-- Material provided follows --

Lemma process_stitches (st0 : stitching) :
  MapProcessor.img_size_x_pixels self = grid_size_px ip X ->
  MapProcessor.img_size_y_pixels self = grid_size_px ip Y ->
  let '(c, st) :=
    _process isCanceled _get_image process_tile morphologyEx self st0 in
  c = Return true ->
  exists img,
    full_result_img st = _erode_dilate_image morphologyEx self img /\
    stitched_upto (fun _ _ => True) img.
Proof using tile_pos stride_ok overlap_even X_pos Y_pos masks_cover_tile.
  intros Hw Hh. unfold _process. fold X Y. rewrite Hw, Hh.
  assert (HH : 0 < grid_size_px ip Y)
    by (unfold grid_size_px; destruct stride_ok; nia).
  assert (HW : 0 < grid_size_px ip X)
    by (unfold grid_size_px; destruct stride_ok; nia).
  unfold np_zeros. cbn [fst snd].
  replace (grid_size_px ip Y <? 0) with false
    by (symmetry; apply Z.ltb_ge; lia).
  replace (grid_size_px ip X <? 0) with false
    by (symmetry; apply Z.ltb_ge; lia).
  cbn [orb]. unfold seq_ at 1, lift at 1. unfold seq_ at 1. cbn [polls log].
  unfold seq_ at 1.
  replace (X * Y <? 1) with false by (symmetry; apply Z.ltb_ge; nia).
  unfold next at 1. unfold seq_ at 1.
  set (st1 := mkStitching _ (polls st0) (log st0)).
  pose proof (for_each_range_inv Y
    (fun y_bin_number =>
       for_each (range X) (fun x_bin_number =>
         process_one_tile isCanceled _get_image process_tile self (X * Y)
           y_bin_number x_bin_number))
    (fun y st => stitched_upto (fun col row => row < y) (full_result_img st))
    (fun c _ => c <> Return true)) as Houter.
  cbv beta in Houter.
  assert (Hbody : forall y st, 0 <= y < Y ->
    stitched_upto (fun col row => row < y) (full_result_img st) ->
    match for_each (range X) (fun x_bin_number =>
            process_one_tile isCanceled _get_image process_tile self (X * Y)
              y x_bin_number) st with
    | (Next _, st') =>
        stitched_upto (fun col row => row < y + 1) (full_result_img st')
    | (c, _) => c <> Return true
    end).
  { intros y st Hy Hinv.
    pose proof (for_each_range_inv X
      (fun x_bin_number =>
         process_one_tile isCanceled _get_image process_tile self (X * Y)
           y x_bin_number)
      (fun k st => stitched_upto
                     (fun col row => row < y \/ (row = y /\ col < k))
                     (full_result_img st))
      (fun c _ => c <> Return true)) as Hinner.
    cbv beta in Hinner.
    assert (Hstep : forall k st, 0 <= k < X ->
      stitched_upto (fun col row => row < y \/ (row = y /\ col < k))
        (full_result_img st) ->
      match process_one_tile isCanceled _get_image process_tile self (X * Y)
              y k st with
      | (Next _, st') =>
          stitched_upto (fun col row => row < y \/ (row = y /\ col < k + 1))
            (full_result_img st')
      | (c, _) => c <> Return true
      end).
    { intros k st2 Hk Hk_inv.
      pose proof (process_one_tile_image (X * Y) y k st2
                    (fun col row => row < y \/ (row = y /\ col < k))
                    ltac:(nia) Hk Hy) as Hone.
      cbv beta in Hone.
      assert (Hfresh : forall col row,
                row < y \/ (row = y /\ col < k) -> (col, row) <> (k, y))
        by (intros col row Hd [= -> ->]; lia).
      specialize (Hone Hfresh Hk_inv).
      destruct (process_one_tile _ _ _ _ _ _ _ _) as [[[]|ret|e] st'].
      - destruct Hone as (Hr & Hc & Hcells). split; [exact Hr|].
        split; [exact Hc|].
        intros col row px py Hcol Hrow Hd Hcore.
        apply (Hcells col row px py Hcol Hrow); [|exact Hcore].
        lia.
      - subst ret. discriminate.
      - discriminate. }
    specialize (Hinner Hstep st).
    assert (Hstart : stitched_upto
                       (fun col row => row < y \/ (row = y /\ col < 0))
                       (full_result_img st)).
    { destruct Hinv as (Hr & Hc & Hcells). split; [exact Hr|].
      split; [exact Hc|]. intros col row px py Hcol Hrow Hd Hcore.
      apply (Hcells col row px py Hcol Hrow); [lia | exact Hcore]. }
    specialize (Hinner Hstart).
    destruct (for_each (range X) _ st) as [[[]|ret|e] st']; try exact Hinner.
    replace (Z.max X 0) with X in Hinner by lia.
    destruct Hinner as (Hr & Hc & Hcells). split; [exact Hr|].
    split; [exact Hc|]. intros col row px py Hcol Hrow Hd Hcore.
    apply (Hcells col row px py Hcol Hrow); [lia | exact Hcore]. }
  specialize (Houter Hbody st1).
  assert (H0 : stitched_upto (fun col row => row < 0) (full_result_img st1)).
  { split; [reflexivity|]. split; [reflexivity|].
    intros col row px py Hcol Hrow Hd. lia. }
  specialize (Houter H0).
  destruct (for_each (range Y) _ st1) as [[[]|ret|e] st'].
  - unfold seq_, emit, return_. cbn [fst snd full_result_img polls log].
    intros _. exists (full_result_img st'). split; [reflexivity|].
    replace (Z.max Y 0) with Y in Houter by lia.
    destruct Houter as (Hr & Hc & Hcells). split; [exact Hr|].
    split; [exact Hc|]. intros col row px py Hcol Hrow _ Hcore.
    apply (Hcells col row px py Hcol Hrow); [lia | exact Hcore].
  - intros E. contradiction.
  - discriminate.
Qed.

-- Material provided concluded --

- **Prompt**: When a line in the listing includes the word "assert", report that line in full.

- **Answer to the problem**:
  assert (HH : 0 < grid_size_px ip Y)
  assert (HW : 0 < grid_size_px ip X)
  assert (Hbody : forall y st, 0 <= y < Y ->
    assert (Hstep : forall k st, 0 <= k < X ->
      assert (Hfresh : forall col row,
    assert (Hstart : stitched_upto
  assert (H0 : stitched_upto (fun col row => row < 0) (full_result_img st1)).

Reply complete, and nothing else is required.